With “Outliers,” the viewer is offered an uncommon experience within the dialogue of contemporary abstraction by way of being unapologetically beautiful while alluding to a relentless state of change. Intuitively directed by repetition and a responsiveness to the inevitability of transitions, the artist’s blend of worlds both ancient and contemporary, micro and macro, earthbound and cosmological, are guided by an impulse to address the universal. With each varied painting, Barbara Takenaga invites investigation and rewards the fully engaged viewer with an encompassing experience of movement, contemplative line and dazzling iridescent form.  

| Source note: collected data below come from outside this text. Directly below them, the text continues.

(* ===== verification/IpcServer.v ===== *)
(** * The service side of simple-ipc

    The registry of methods and the dispatch of a call ([rpc_handler]), the built-in
    [.hello] method ([default_rpc_handler]), the routing of messages
    ([base_service_impl], [service]) and the handler of a service's connections. *)

From S2P Require Import Prelude Varint Json IpcMessage IpcConnection IpcEndpoint.
From Stdlib Require Import ZArith Ascii Lia.
From stdpp Require Import base list gmap strings numbers.

Module Server.
Import Ipc Connection RpcResult Endpoint.
Section Server.
Context {json : Type} `{Json json} {A : Type}.
Notation state := (state A).
Notation prog := (prog json state).

(** ** rpc_handler

    A call handler gets the method, the data and the function that takes the
    result; the connection is part of the state. *)
Definition result_handler : Type := rpc_json_result json -> prog unit.
Definition call_handler_async : Type := bytes -> json -> result_handler -> prog unit.
Definition call_handler_sync : Type := bytes -> json -> prog (rpc_json_result json).
Definition rpc_handler : Type := gmap bytes call_handler_async.

Definition find_handler (hs : rpc_handler) (method : bytes) : option call_handler_async := hs !! method.

Definition add_handler_async (method : bytes) (handler : call_handler_async) (hs : rpc_handler) :
    outcome (jexn json) rpc_handler :=
  match find_handler hs method with
  | Some _ => Throw (std_exception (runtime_error "A handler for this method already exists"))
  | None => Ret (<[method := handler]> hs)
  end.

(** The wrapper that [add_handler] registers for a synchronous handler. *)
Definition sync (handler : call_handler_sync) : call_handler_async := fun method data result =>
  r ← handler method data; result r.
Definition add_handler (method : bytes) (handler : call_handler_sync) (hs : rpc_handler) :
    outcome (jexn json) rpc_handler :=
  add_handler_async method (sync handler) hs.

(** What the [catch] clauses of [invoke] make of an exception. *)
Definition exception_result (e : jexn json) : rpc_json_result json :=
  match e with
  | rpc_call_exception code text d => error code text d
  | _ => error_tr rpc_error_codes.internal_error
  end.

(** [invoke(conn, method, data, handler)]. *)
Definition invoke (hs : rpc_handler) (method : bytes) (d : json) (handler : result_handler) : prog unit :=
  match find_handler hs method with
  | None => handler (error_tr rpc_error_codes.method_not_found)
  | Some h => try_catch (h method d handler) (fun e => handler (exception_result e))
  end.

(** The message a result is answered with. *)
Definition reply (i : Z) (r : rpc_json_result json) : message json :=
  if success r then Response (mkResponse (with_id i) (data r))
  else Error (mkError (with_id i) (error_code r) (error_text r) (data r)).

Definition reply_handler (i : Z) : result_handler := fun result =>
  s ← get;
  if alive s.1.1 then conn_send_message (reply i result) else mret ().

(** [invoke(conn, msg)]. *)
Definition invoke_message (hs : rpc_handler) (msg : rpc_message json) : prog unit :=
  if has_id (rpc_mid msg)
  then invoke hs (rpc_method msg) (rpc_data msg) (reply_handler (id (rpc_mid msg)))
  else invoke hs (rpc_method msg) (rpc_data msg) (fun _ => mret ()).

(** ** default_rpc_handler *)
Definition current_version : Z := 1.

(** The first of the names that is an encoding. *)
Fixpoint choose_encoding (names : list json) (e : encoding) : outcome (jexn json) encoding :=
  match names with
  | [] => Ret e
  | n :: names =>
      name ← json_get_string n;
      match get_encoding_by_name name with
      | Some alt_enc => Ret alt_enc
      | None => choose_encoding names e
      end
  end.

Definition hello_result (e : encoding) : json :=
  json_set (json_set json_null "version" (json_int current_version)) "encoding" (json_string (enc_name e)).

Definition handle_hello : call_handler_async := fun _ d handler =>
  encodings ← lift (json_at d "encodings");
  e ← lift (choose_encoding (json_elements encodings) default_encoding);
  handler (response (hello_result e)) ≫= fun _ =>
  conn_set_encoding e.

Definition default_rpc_handler : rpc_handler := <[lit ".hello" := handle_hello]> ∅.

(** ** base_service_impl and service *)
Definition is_builtin (method : bytes) : bool :=
  match method with c :: _ => bool_decide (c = "."%char) | [] => false end.

(** base_service_impl::handle_message; [hs] are the handlers of the service. *)
Definition handle_rpc_message (hs : rpc_handler) (msg : rpc_message json) : prog unit :=
  if is_builtin (rpc_method msg) then invoke_message default_rpc_handler msg
  else invoke_message hs msg.

Definition handle_parse_error (code : Z) (text : bytes) (d : json) : prog unit :=
  conn_send_message (Error (mkError no_id code text d)).

(** unix_service_impl::connection_closed: the set of connections held the last
    reference to the connection. *)
Definition disconnect : prog unit :=
  modify (fun s => (mkOut (sent s.1.1) (capacity s.1.1) false, s.1.2, s.2)).

(** The handler of a service's connections; responses and errors are not expected. *)
Definition service_handler (hs : rpc_handler) : connection_handler json (out * A) := {|
  connection_closed s := run_handler disconnect s;
  handle_message_parse_error s _ info := run_handler (handle_parse_error info.1.1 info.1.2 info.2) s;
  handle_rpc s msg := run_handler (handle_rpc_message hs msg) s;
  handle_response := handle_response (default_handler (out * A));
  handle_error := handle_error (default_handler (out * A))
|}.

(** ** One reply per request *)

(** [computes hs method d s s1 r]: a call of [method], not registered or registered as
    a synchronous handler, ends in [s1] with the result [r]. *)
Definition computes (hs : rpc_handler) (method : bytes) (d : json) (s s1 : state) (r : rpc_json_result json) : Prop :=
  (find_handler hs method = None /\ s1 = s /\ r = error_tr rpc_error_codes.method_not_found) \/
  exists f, find_handler hs method = Some (sync f) /\
    (f method d s = Ret (s1, r) \/ exists e, f method d s = Throw (s1, e) /\ r = exception_result e).

(** The program that hands the result on, when that does not throw. *)
Lemma invoke_computes hs method d s s1 r (handler : result_handler) s2 :
  computes hs method d s s1 r -> handler r s1 = Ret (s2, ()) ->
  invoke hs method d handler s = Ret (s2, ()).
Proof.
  unfold invoke. intros [(-> & -> & ->)|(f & -> & Hf)] Hh; [done|].
  unfold try_catch, sync, mbind, prog_bind. destruct Hf as [->|(e & -> & ->)]; by rewrite Hh.
Qed.

Lemma reply_handler_ok i r s bufs : alive s.1.1 = true ->
  send_message s.2 MAX_BUFFER_SIZE (reply i r) = Ret bufs -> (length (concat bufs) <= room s)%nat ->
  reply_handler i r s = Ret (sent_more (concat bufs) s, ()).
Proof.
  intros Ha Hs Hr. unfold reply_handler, mbind, prog_bind, get. rewrite Ha. by apply conn_send_message_ok.
Qed.

(** A request with an id is answered by exactly one message, with that id: the
    handler's result, the error of what it threw, or [method_not_found]; a request
    without an id is not answered. *)
Theorem one_reply (hs : rpc_handler) (method : bytes) (d : json) (i : Z) (s s1 : state)
    (r : rpc_json_result json) (bufs : list bytes)
    (Hm : is_builtin method = false) (Hc : computes hs method d s s1 r) (Ha : alive s1.1.1 = true)
    (Hs : send_message s1.2 MAX_BUFFER_SIZE (reply i r) = Ret bufs)
    (Hr : (length (concat bufs) <= room s1)%nat) :
  handle_rpc_message hs (mkRpc (with_id i) method d) s = Ret (sent_more (concat bufs) s1, ())
  /\ handle_rpc_message hs (mkRpc no_id method d) s = Ret (s1, ()).
Proof.
  unfold handle_rpc_message, invoke_message. cbn [rpc_method rpc_mid rpc_data has_id id with_id no_id].
  rewrite Hm. split; eapply invoke_computes; try done. by apply reply_handler_ok.
Qed.

(** The data of an error does not reach the caller: whatever data the exception
    of a handler carries, the error message that answers the call has null data. *)
Theorem error_data_lost (hs : rpc_handler) (f : call_handler_sync) (method : bytes) (d : json) (i code : Z)
    (text : bytes) (ed : json) (s s1 : state) (bufs : list bytes)
    (Hm : is_builtin method = false) (Hf : find_handler hs method = Some (sync f)) (Hcode : code ≠ 0%Z)
    (Ht : f method d s = Throw (s1, rpc_call_exception code text ed)) (Ha : alive s1.1.1 = true)
    (Hs : send_message s1.2 MAX_BUFFER_SIZE (Error (mkError (with_id i) code text json_null)) = Ret bufs)
    (Hr : (length (concat bufs) <= room s1)%nat) :
  handle_rpc_message hs (mkRpc (with_id i) method d) s = Ret (sent_more (concat bufs) s1, ()).
Proof.
  unfold handle_rpc_message, invoke_message. cbn [rpc_method rpc_mid rpc_data has_id id with_id].
  rewrite Hm. apply invoke_computes with s1 (error code text ed).
  - right. exists f. split; [done|]. right. by exists (rpc_call_exception code text ed).
  - apply reply_handler_ok; [done| |done]. unfold reply, success. simpl.
    by rewrite bool_decide_eq_false_2 by done.
Qed.

(** ** The hello exchange *)
Section hello.
Context `{!JsonLaws json}.

Lemma choose_encoding_first names e :
  choose_encoding (map json_string names) e = Ret (default e (head (omap get_encoding_by_name names))).
Proof.
  induction names as [|n names IH]; simpl; [done|]. rewrite get_string. simpl.
  by destruct (get_encoding_by_name n).
Qed.

Lemma hello_registered : find_handler default_rpc_handler (lit ".hello") = Some handle_hello.
Proof. apply (lookup_insert_eq (M := gmap bytes)). Qed.

(** [.hello] is answered with the encoding the connection had, and then the first
    offered encoding that is known is set. *)
Lemma hello_answered hs i d names s bufs e :
  json_find d "encodings" = Some (json_array (map json_string names)) ->
  default default_encoding (head (omap get_encoding_by_name names)) = e -> alive s.1.1 = true ->
  send_message s.2 MAX_BUFFER_SIZE (Response (mkResponse (with_id i) (hello_result e))) = Ret bufs ->
  (length (concat bufs) <= room s)%nat ->
  handle_rpc_message hs (mkRpc (with_id i) (lit ".hello") d) s = Ret (((sent_more (concat bufs) s).1, e), ()).
Proof.
  intros Hd He Ha Hs Hr.
  assert (reply_handler i (response (hello_result e)) s = Ret (sent_more (concat bufs) s, ())) as Hrep
    by (by apply reply_handler_ok).
  unfold handle_rpc_message, invoke_message. cbn [rpc_method rpc_mid rpc_data has_id id with_id].
  replace (is_builtin (lit ".hello")) with true by done. unfold invoke.
  rewrite hello_registered. unfold try_catch, handle_hello, mbind, prog_bind, lift, conn_set_encoding, modify.
  rewrite (at_find _ _ _ Hd). cbv beta iota. rewrite elements_array, choose_encoding_first, He. cbv beta iota.
  by rewrite Hrep.
Qed.

End hello.
End Server.

(** ** A service with one method that answers and one that fails *)
Definition echo : call_handler_sync (json := TreeJson) (A := unit) := fun _ d => mret (response d).
Definition failing : call_handler_sync (json := TreeJson) (A := unit) := fun _ _ =>
  throw (rpc_call_exception 5 (lit "no") (TInt 42)).
Definition example_handlers : rpc_handler := <[lit "e" := sync echo]> (<[lit "f" := sync failing]> ∅).
Definition idle : state unit := (mkOut [] 4096 true, (), enc_json).

Definition bytes_of (o : outcome (jexn TreeJson) (list bytes)) : list bytes :=
  match o with Ret b => b | _ => [] end.
Definition answer_bufs (r : rpc_json_result TreeJson) : list bytes :=
  bytes_of (send_message enc_json MAX_BUFFER_SIZE (reply 1 r)).

Lemma one_reply_witness :
  handle_rpc_message example_handlers (mkRpc (with_id 1) (lit "e") TNull) idle
    = Ret (sent_more (concat (answer_bufs (response TNull))) idle, ())
  /\ handle_rpc_message example_handlers (mkRpc no_id (lit "e") TNull) idle = Ret (idle, ()).
Proof.
  apply (one_reply example_handlers (lit "e") TNull 1 idle idle (response TNull)); try done.
  - right. exists echo. split; [reflexivity|by left].
  - apply Nat.leb_le. by vm_compute.
Defined.

Lemma error_data_lost_witness :
  handle_rpc_message example_handlers (mkRpc (with_id 1) (lit "f") TNull) idle
    = Ret (sent_more (concat (answer_bufs (error 5 (lit "no") TNull))) idle, ()).
Proof.
  apply (error_data_lost example_handlers failing (lit "f") TNull 1 5 (lit "no") (TInt 42) idle idle); try done.
  apply Nat.leb_le. by vm_compute.
Defined.

End Server.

Barbara Takenaga obtained both her BFA and MFA from the University of Colorado, Boulder. Takenaga’s most recent awards include the prestigious John Simon Guggenheim Memorial Foundation Fellowship, the FOR-SITE Foundation’s Wauson Fellowship, and the Eric Isenburger Annual Art Award from the National Academy Museum. She is represented in the permanent collections of The Library of Congress in Washington, DC; The Auckland Art Museum, Chapel Hill, NC; Arkansas Art Center, Little Rock; CU Art Museum, University of Colorado, Boulder; The Crocker Art Museum, Sacramento, CA; the Fine Art Program at the Federal Reserve Board, Washington, DC, The Henry Art Gallery, Seattle; Smith College Museum of Art, Northampton, MA; The San Jose Art Museum, CA; the Sheldon Museum of Art, Lincoln, NE; Museum of Nebraska Art, Kearney, NE; Federal Reserve Board, Washington, DC; Smith College Museum of Art, Northampton, MA; Pennsylvania Academy of the Fine Arts, Philadelphia, PA; The deCordova Sculpture Park and Museum, Lincoln, MA; and Frederick R. Weisman Art Foundation, Los Angeles, CA, among others. Her work has been exhibited at institutions including the Bemis Center for Contemporary Arts, Omaha, NE; MASS MoCA, North Adams, MA; Brattleboro Art Museum, VT; Museum of Contemporary Art, Denver, CO; National Academy Museum, New York, NY; Philadelphia Academy of the Fine Arts, Philadelphia, PA; Asian Arts Initiative, Philadelphia, PA; the Huntington Museum of Art, Huntington, WV; American Academy of Arts and Letters, New York, NY; and the International Print Center, New York, among others. Takenaga’s most recent professional engagements include an extensive solo exhibition at the Brattleboro Museum & Art Center in Brattleboro, VT, as well as the first in-depth survey of the artist’s work mounted by the Williams College Museum of Art in Williamstown, MA, and a large-scale commissioned public project in the Neuberger Museum of Art SPACE / 42, New York, NY.